Вечер ТЮЗа в Капелле. Многое видела впервые, (у нас не поощрялось общение со старшими). Ну что говорить! Здорово! Никогда, наверное, мы так не сможем. Не умеем работать. Причём неизвестно, что первично: не умеем работать, потому что не работаем, или не работаем, потому что не умеем работать правильно, и работа не приносит радости. И почему на мастерстве так часто клонило в сон?
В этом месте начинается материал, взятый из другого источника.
(* ===== verification/LinuxKevent.v ===== *)
(** * Waiting and delivery on Linux: src/linux/platform.c

    [kevent_wait] fills the running thread's buffer [w_evbuf] from the kernel;
    [kevent_copyout] walks it, skips stale udatas and hands each event to the
    [kf_copyout] of its filter.  Also the eventfd operations of the vtable.
    [ndebug] tells whether [assert] is compiled out where the code goes on after
    a failed one. *)

From Stdlib Require Import ZArith Lia Bool.
From stdpp Require Import base list gmap.
From S2P Require Import Prelude RBTree Event Map State Ops Knote LinuxUdata LinuxEpoll LinuxUser.

(** The milliseconds [epoll_wait] is given: the arithmetic is in [long], the
    result is stored in an [int]. *)
Definition wait_timeout {K : Type} (ts : timespec) : M (world K) Z :=
  let v := 1000 * tv_sec ts + Z.quot (tv_nsec ts) 1000000 in
  if bool_decide (s64 (1000 * tv_sec ts) = 1000 * tv_sec ts) && bool_decide (s64 v = v)
  then ret (s32 v) else fail SignedOverflow.

Section Kevent.
Context {K : Type} `{OS K} `{FilterList K} (ndebug : bool) (fuel : nat).
Implicit Types (w : world K) (p q : ptr) (f : filt_ref).

(** [ppoll]: the number of ready descriptors, -1 on failure. *)
Definition linux_kevent_wait_hires q (timeout : timespec) : M (world K) Z :=
  let! kq := get_kq q in
  let! r := sys (SysPpoll (epollfd kq) timeout) in
  ret (match r with Some n => n | None => -1 end).

(** [epoll_wait] into the thread's buffer. *)
Definition do_epoll_wait (epfd nevents timeout : Z) : M (world K) Z :=
  let! r := sys (SysEpollWait epfd nevents timeout) in
  match r with
  | None => ret (-1)
  | Some evs => modify (set_w_evbuf evs) ;;; ret (Z.of_nat (length evs))
  end.

Definition linux_kevent_wait q (nevents : Z) (ts : option timespec) : M (world K) Z :=
  let! kq := get_kq q in
  match ts with
  | None => do_epoll_wait (epollfd kq) nevents (-1)
  | Some ts =>
      if negb (Z.rem (tv_nsec ts) 1000000 =? 0) then
        let! nret := linux_kevent_wait_hires q ts in
        if nret <=? 0 then ret nret else do_epoll_wait (epollfd kq) nevents 0
      else
        let! timeout := wait_timeout ts in
        do_epoll_wait (epollfd kq) nevents timeout
  end.

Definition linux_kevent_copyout_ev (el nevents : Z) (ev : epoll_event) f (kn : option ptr)
    : M (world K) Z :=
  let! o := filt_ops f in
  let! rv := kf_copyout o el nevents f kn (EvEpoll ev) in
  if rv <? 0 then (if ndebug then ret rv else fail AssertFail)
  else
    let! k := load el in
    ret (if filter_ k =? 0 then 0 else rv).

(** Read until the pipe is empty or fails. *)
Definition drain_pipe (fd n : Z) : M (world K) unit :=
  loop fuel (fun _ : unit =>
    let! r := sys (SysRead fd n) in
    ret (match r with Some n => if 0 <? n then inl tt else inr tt | None => inr tt end)) tt.

(** Delivery to the knote [kn], if there is one and the event is for it: the new
    [el_p], or None at [done] (no room, or a failed copyout). *)
Definition copyout_knote (el_p el_end : Z) (ev : epoll_event) (kn : option ptr) (mask : Z)
    : M (world K) (option Z) :=
  match kn with
  | None => ret (Some el_p)
  | Some p =>
      if has (ev_events ev) mask then
        if el_end <=? el_p then ret None
        else
          let! f := knote_get_filter p in
          let! rv := linux_kevent_copyout_ev el_p (el_end - el_p) ev f (Some p) in
          ret (if rv <? 0 then None else Some (el_p + rv))
      else ret (Some el_p)
  end.

(** One event: go on with a new [el_p], leave at [done] with it, or return -1. *)
Inductive copyout_step := CoNext (el_p : Z) | CoDone (el_p : Z) | CoFail.

Definition step_of (el_p : Z) (r : option Z) : copyout_step :=
  match r with Some e => CoNext e | None => CoDone el_p end.

Definition copyout_event (el_p el_end : Z) (ev : epoll_event) (d : epoll_udata)
    : M (world K) copyout_step :=
  match ud_type d, ud_back d with
  | EPOLL_UDATA_KNOTE, ud_kn p =>
      if el_end <=? el_p then ret (CoDone el_p)
      else
        let! f := knote_get_filter p in
        let! rv := linux_kevent_copyout_ev el_p (el_end - el_p) ev f (Some p) in
        ret (if rv <? 0 then CoDone el_p else CoNext (el_p + rv))
  | EPOLL_UDATA_FD_STATE, ud_fds s =>
      let! fds := get_fds s in
      let write := fds_write fds in
      let! r := copyout_knote el_p el_end ev (fds_read fds)
        (Z.lor EPOLLIN (Z.lor EPOLLHUP (Z.lor EPOLLRDHUP EPOLLERR))) in
      match r with
      | None => ret (CoDone el_p)
      | Some el_p =>
          let! r := copyout_knote el_p el_end ev write (Z.lor EPOLLOUT (Z.lor EPOLLHUP EPOLLERR)) in
          ret (step_of el_p r)
      end
  | EPOLL_UDATA_EVENT_FD, ud_efd q i =>
      let! rv := linux_kevent_copyout_ev el_p (el_end - el_p) ev (q, i) None in
      ret (if rv <? 0 then CoDone el_p else CoNext (el_p + rv))
  | EPOLL_UDATA_KQ_WAKE, ud_kq q =>
      let! kq := get_kq q in
      drain_pipe (pipefd0 kq) 16 ;;;
      set_errno EBADF ;;; ret CoFail
  | _, _ => fail BadAddress
  end.

(** The loop over the events [i], [i+1], ... of the buffer. *)
Fixpoint copyout_loop (n i : nat) (el el_p el_end : Z) : M (world K) Z :=
  match n with
  | O => ret (el_p - el)
  | S n' =>
      let! buf := gets w_evbuf in
      let! ev := deref BadAddress (buf !! i) in
      match ev_ptr ev with
      | None => copyout_loop n' (S i) el el_p el_end
      | Some u =>
          let! d := get_ud u in
          if ud_stale d then copyout_loop n' (S i) el el_p el_end
          else
            let! r := copyout_event el_p el_end ev d in
            match r with
            | CoNext el_p => copyout_loop n' (S i) el el_p el_end
            | CoDone el_p => ret (el_p - el)
            | CoFail => ret (-1)
            end
      end
  end.

Definition linux_kevent_copyout (kq : ptr) (nready el nevents : Z) : M (world K) Z :=
  copyout_loop (Z.to_nat nready) 0 el el (el + nevents).

(** ** Eventfds of a filter *)

Definition linux_eventfd_descriptor f : M (world K) Z := let! x := get_filt f in ret (ef_id x).

Definition linux_eventfd_register q f : M (world K) Z :=
  EVENTFD_UDATA_ALLOC f ;;;
  let! kq := get_kq q in
  let! fd := linux_eventfd_descriptor f in
  let! x := get_filt f in
  let! ok := epoll_ctl (epollfd kq) EPOLL_CTL_ADD fd (Some (EpollEvent EPOLLIN (efd_udata x))) in
  if ok then ret 0 else EVENTFD_UDATA_FREE f ;;; ret (-1).

Definition linux_eventfd_unregister q f : M (world K) unit :=
  let! kq := get_kq q in
  let! fd := linux_eventfd_descriptor f in
  epoll_ctl (epollfd kq) EPOLL_CTL_DEL fd None ;;;
  EVENTFD_UDATA_DEFER_FREE q f.

Definition linux_eventfd_init f : M (world K) Z :=
  let! r := sys (SysEventfd 0 (Z.lor EFD_NONBLOCK EFD_CLOEXEC)) in
  match r with
  | None => ret (-1)
  | Some evfd => upd_filt f (set_ef_id evfd) ;;; ret 0
  end.

Definition linux_eventfd_close f : M (world K) unit :=
  let! x := get_filt f in
  sys (SysClose (ef_id x)) ;;; upd_filt f (set_ef_id (-1)).

Definition linux_eventfd_raise f : M (world K) Z :=
  let! x := get_filt f in eventfd_raise (ef_id x).

Definition linux_eventfd_lower f : M (world K) Z :=
  let! x := get_filt f in
  let! r := sys (SysRead8 (ef_id x)) in
  match r with
  | None =>
      let! e := errno in
      ret (if e =? EAGAIN then 0 else if e =? EINTR then - EINTR else -1)
  | Some (n, _) => ret (if n =? 8 then 0 else -1)
  end.
End Kevent.
(** Freeing queued udatas of one kqueue. *)
Lemma li_sweep w q kq a b :
  linux_data w -> w_kqs w !! q = Some kq -> ud_deferred_free kq = a ++ b ->
  linux_data (set_w_kqs (<[q := set_ud_deferred_free b kq]> (w_kqs w))
    (set_w_udatas (dropped (w_udatas w) a) w)).
Proof.
  intros [A B C D E F G L M N] Hq Hab. pose proof (E q kq Hq) as Hnd. rewrite Hab in Hnd.
  apply NoDup_app in Hnd as (Ha & Hdis & Hb).
  assert (Hst : forall u ty b e, w_udatas w !! u = Some (EpollUdata ty b false e) -> u ∉ a).
  { intros u ty b' e Hu Hin. destruct (D q kq u Hq) as (d & Hd & Hs); [rewrite Hab; set_solver|]. by simplify_eq. }
  assert (Hx : forall u ty b, (exists e, w_udatas w !! u = Some (EpollUdata ty b false e)) ->
    exists e, dropped (w_udatas w) a !! u = Some (EpollUdata ty b false e)).
  { intros u ty b' (e & He). exists e. rewrite dropped_other; [done|by eapply Hst]. }
  assert (Hkq : forall r kr, <[q := set_ud_deferred_free b kq]> (w_kqs w) !! r = Some kr ->
    exists k0, w_kqs w !! r = Some k0 /\ kq_wake_udata kr = kq_wake_udata k0 /\ kq_fd_st kr = kq_fd_st k0 /\
      (r = q -> ud_deferred_free kr = b) /\ (r <> q -> ud_deferred_free kr = ud_deferred_free k0) /\
      forall u, u ∈ ud_deferred_free kr -> u ∈ ud_deferred_free k0 /\ u ∉ a).
  { intros r kr Hr. destruct (decide (r = q)) as [->|Hne].
    - rewrite lookup_insert_eq in Hr. simplify_eq. exists kq. split_and!; try done. simpl. intros u Hu.
      rewrite Hab. split; [set_solver|]. intros Hua. by apply (Hdis u).
    - rewrite lookup_insert_ne in Hr by done. exists kr. split_and!; try done. intros u Hu. split; [done|].
      intros Hua. apply Hne. apply (F r q kr kq u); [done..|]. rewrite Hab. set_solver. }
  split; simpl.
  - intros p kn u Hp Hk. by apply Hx, (A p kn).
  - intros s d u Hp Hk. by apply Hx, (B s d).
  - intros r kr u Hr Hk. destruct (Hkq r kr Hr) as (k0 & E0 & W0 & _). apply Hx, (C r k0); congruence.
  - intros r kr u Hr Hu. destruct (Hkq r kr Hr) as (k0 & E0 & _ & _ & _ & _ & Hsub).
    destruct (Hsub u Hu) as [Hu0 Hua]. rewrite dropped_other by done. by apply (D r k0).
  - intros r kr Hr. destruct (Hkq r kr Hr) as (k0 & E0 & _ & _ & H1 & H2 & _).
    destruct (decide (r = q)) as [->|Hne]; [by rewrite H1|]. rewrite H2 by done. by apply (E r).
  - intros r r' kr kr' u Hr Hr' Hu Hu'. destruct (Hkq r kr Hr) as (k0 & E0 & _ & _ & _ & _ & H1).
    destruct (Hkq r' kr' Hr') as (k0' & E0' & _ & _ & _ & _ & H1').
    apply (F r r' k0 k0' u); try done; [by apply H1|by apply H1'].
  - intros p Hp. destruct (G p Hp) as [G1 G2]. split; [|done].
    destruct (decide (p ∈ a)); [by apply dropped_in|by rewrite dropped_other].
  - intros r kr Hr. destruct (Hkq r kr Hr) as (k0 & E0 & _ & -> & _). by apply (L r).
  - intros r kr e Hr. destruct (Hkq r kr Hr) as (k0 & E0 & _ & -> & _). by apply M.
  - intros p kn s r kr Hp Hs Hk Hr. destruct (Hkq r kr Hr) as (k0 & E0 & _ & -> & _). by apply (N p kn s r).
Qed.
(* ===== verification/LinuxBuild.v ===== *)
(** * A Linux build: its list of filters and their contract

    [filter_list.h] of a Linux build, with the filters whose contract is proved
    here: read, write, vnode, proc, timer, user and libkqueue.  A filter's delivery deletes or
    disables a knote through the list again, so the list is tied with an
    unfolding depth: the callbacks that common code calls do not consult the list
    ([callbacks_closed]), so depth 2 already behaves like every greater one. *)

From Stdlib Require Import ZArith Lia Bool.
From stdpp Require Import base list gmap.
From S2P Require Import Prelude RBTree Event Map State Ops Knote Filter Kqueue Kevent LibkqueueFilter LinuxUdata LinuxEpoll LinuxShared LinuxRules LinuxTimer LinuxUser LinuxProc LinuxReadWrite LinuxVnode LinuxKevent LinuxKqueue LinuxSocket LinuxUpdate LinuxRWContract.

Section Build.
Context {K : Type} `{OS K} `{!SocketKernel K} (C : version) (ndebug : bool) (fuel : nat).

(** The list over the list [L] that the deliveries of its filters consult. *)
Definition filters_over (L : FilterList K) : list (filter_src K) :=
  [evfilt_read; evfilt_write; evfilt_vnode fuel; evfilt_proc; evfilt_timer; evfilt_user;
   evfilt_libkqueue (kqops ndebug fuel) C].

Fixpoint linux_filters (depth : nat) : FilterList K :=
  match depth with O => [] | S d => filters_over (linux_filters d) end.

(** The callbacks of a filter other than its delivery. *)
Definition callbacks (s : filter_src K) :=
  (fs_id s, kf_init (fs_ops s), kf_destroy (fs_ops s), kn_create (fs_ops s), kn_modify (fs_ops s),
   kn_delete (fs_ops s), kn_enable (fs_ops s), kn_disable (fs_ops s)).

Lemma libkqueue_closed (V V' : kqueue_vtable K) :
  kqops_set_file_poll_interval V = kqops_set_file_poll_interval V' ->
  callbacks (evfilt_libkqueue V C) = callbacks (evfilt_libkqueue V' C).
Proof.
  intros Hv. unfold callbacks, evfilt_libkqueue.
  cbn [fs_id fs_ops kf_init kf_destroy kn_create kn_modify kn_delete kn_enable kn_disable].
  assert (common_libkqueue_knote_create V C = common_libkqueue_knote_create V' C) as Hc
    by (unfold common_libkqueue_knote_create; rewrite Hv; reflexivity).
  unfold common_libkqueue_knote_modify. rewrite Hc. reflexivity.
Qed.

Lemma no_poll_interval (L : FilterList K) : kqops_set_file_poll_interval (kqops ndebug fuel) = None.
Proof. reflexivity. Qed.

Lemma callbacks_closed L L' : callbacks <$> filters_over L = callbacks <$> filters_over L'.
Proof.
  unfold filters_over. cbn [fmap list_fmap].
  rewrite (libkqueue_closed (kqops (H0 := L) ndebug fuel) (kqops (H0 := L') ndebug fuel)
    (eq_trans (no_poll_interval L) (eq_sym (no_poll_interval L')))).
  unfold callbacks. cbn [fs_id fs_ops kf_init kf_destroy kn_create kn_modify kn_delete kn_enable kn_disable
    evfilt_read evfilt_write evfilt_vnode evfilt_proc evfilt_timer evfilt_user].
  reflexivity.
Qed.

Lemma filters_over_contract L :
  Forall (fun s => FilterContract linux_inv (Z.to_nat (Z.lnot (fs_id s))) (fs_ops s)) (filters_over L).
Proof.
  unfold filters_over. repeat apply List.Forall_cons; try apply List.Forall_nil.
  - exact read_contract.
  - exact write_contract.
  - exact (vnode_contract fuel).
  - exact proc_contract.
  - exact timer_contract.
  - exact user_contract.
  - apply (libkqueue_contract (kqops ndebug fuel) C linux_inv). intros m w p q v Hm. discriminate Hm.
Qed.

#[export] Instance linux_build d : BuildContract (H := linux_filters d) linux_inv.
Proof.
  split; [exact _|]. intros i id o Ho Hi. unfold ops_table in Ho.
  apply fmap_Some in Ho as (s & Hs & ->). destruct d as [|d]; [discriminate Hs|].
  apply find_some in Hs as [Hin Hid%Z.eqb_eq].
  pose proof (filters_over_contract (linux_filters d)) as Hall. rewrite List.Forall_forall in Hall.
  specialize (Hall s Hin). simpl in Hall. rewrite Hid, Hi, Nat2Z.id in Hall. exact Hall.
Qed.

End Build.
(** The loop from event [i] on: the events before it are done with. *)
Lemma copyout_loop_ok n : forall i w q me el el_p el_end,
  inside linux_inv w q me true -> el <= el_p <= el_end ->
  (forall a, el <= a < el_end -> is_Some (w_mem w !! a)) -> (i + n <= length (w_evbuf w))%nat ->
  (forall i j ev ev' u, w_evbuf w !! i = Some ev -> w_evbuf w !! j = Some ev' ->
     ev_ptr ev = Some u -> ev_ptr ev' = Some u -> i = j) ->
  (forall j ev u, (i <= j)%nat -> w_evbuf w !! j = Some ev -> ev_ptr ev = Some u -> deliverable w q u) ->
  wp (copyout_loop true fuel n i el el_p el_end) (fun rv w' => inside linux_inv w' q me true /\
    w_mtx w' = w_mtx w /\ -1 <= rv <= el_end - el) w.
Proof.
  induction n as [|n IH]; intros i w q me el el_p el_end Hin Hp Hm Hlen Honce Hdel; simpl.
  { wp_simpl. split_and!; try done; lia. }
  destruct (w_evbuf w !! i) as [ev|] eqn:Ei; [|apply lookup_ge_None in Ei; lia].
  wp_simpl. rewrite Ei. wp_simpl.
  assert (Hskip : wp (copyout_loop true fuel n (S i) el el_p el_end) (fun rv w' => inside linux_inv w' q me true /\
    w_mtx w' = w_mtx w /\ -1 <= rv <= el_end - el) w).
  { apply IH; try done; [lia|]. intros j ev' u Hj. apply Hdel. lia. }
  destruct (ev_ptr ev) as [u|] eqn:Hu; [|exact Hskip].
  destruct (Hdel i ev u ltac:(lia) Ei Hu) as (d & Hd & Hor). wp_simpl. eapply wp_get_ud; [exact Hd|].
  destruct (ud_stale d) eqn:Hst; [exact Hskip|]. destruct Hor as [?|Hown]; [done|]. wp_simpl.
  eapply wp_mono; [|apply (copyout_event_ok w q u me el_p el_end ev d Hin Hown)]; [|lia|intros a Ha; apply Hm; lia].
  intros r w1 ([A B C1 D E] & Hpl). destruct r as [e|e|]; simpl in Hpl; [|wp_simpl; split_and!; try done; lia..].
  eapply wp_mono; [|apply (IH (S i) w1 q me el e el_end)]; try done; try rewrite C1; try done; try lia.
  - intros rv w2 (? & -> & ?). split_and!; try done; lia.
  - intros a Ha. by apply D, Hm.
  - intros j ev' v Hj Ej Hv. apply E; [|by apply (Hdel j ev'); [lia|..]].
    intros ->. assert (i = j) by (by eapply (Honce i j)). lia.
Qed.

Lemma copyout_batch_ok w q me nready el n :
  inside linux_inv w q me true -> batch w q nready -> 0 < n ->
  (forall a, el <= a < el + n -> is_Some (w_mem w !! a)) ->
  wp (linux_kevent_copyout true fuel q nready el n) (fun rv w' => inside linux_inv w' q me true /\
    w_mtx w' = w_mtx w /\ -1 <= rv <= n) w.
Proof.
  intros Hin [Hlen Honce Hdel] Hn Hm. unfold linux_kevent_copyout.
  eapply wp_mono; [|apply (copyout_loop_ok (Z.to_nat nready) 0 w q me el el (el + n))]; try done; try lia.
  - intros rv w' (? & ? & ?). split_and!; try done; lia.
  - intros j ev u _. apply Hdel.
Qed.

(** The release build keeps the contract of [kevent()]; a wait is to report a batch. *)
Definition release_contract : KeventContract (kqops true fuel) linux_inv :=
  linux_kevent_contract fuel dk_pipe true batch
    (fun w q me nready el n Hin _ Hb Hn Hm => copyout_batch_ok w q me nready el n Hin Hb Hn Hm).


#[local] Instance linux_kevent : KeventContract (kqops true fuel) linux_inv := release_contract.

End Dispatch.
Весь март был посвящён работе над баснями.


27.03.70

Перечитываю дневник, и тошно делается. После занятий с З. Я. – сплошные цитаты. Потому что большинство положений обсуждать, обдумывать бессмысленно. Со всем согласна – наматываю на ус. А после практического занятия писать тем более нечего, потому что всё одно и то же: не оправдано, не родилось, не верим! Как всё мертво внутри! Комиссаров принёс «Мастера и Маргариту». Читала взахлёб. Не отрываясь. И ничего не поняла. Остались только эмоции, как сон. Хочу быть ведьмой, чтобы делать гадости. Не стыдясь себя, не мучаясь от того, что кто-то меня не любит, не выясняя: за что? Как хочется не презирать себя, быть сильной, независимой, лететь со страшной скоростью на метле и бить стёкла в домах недругов. Хоть их и нет.


21.04.70

Наконец пришёл З. Я.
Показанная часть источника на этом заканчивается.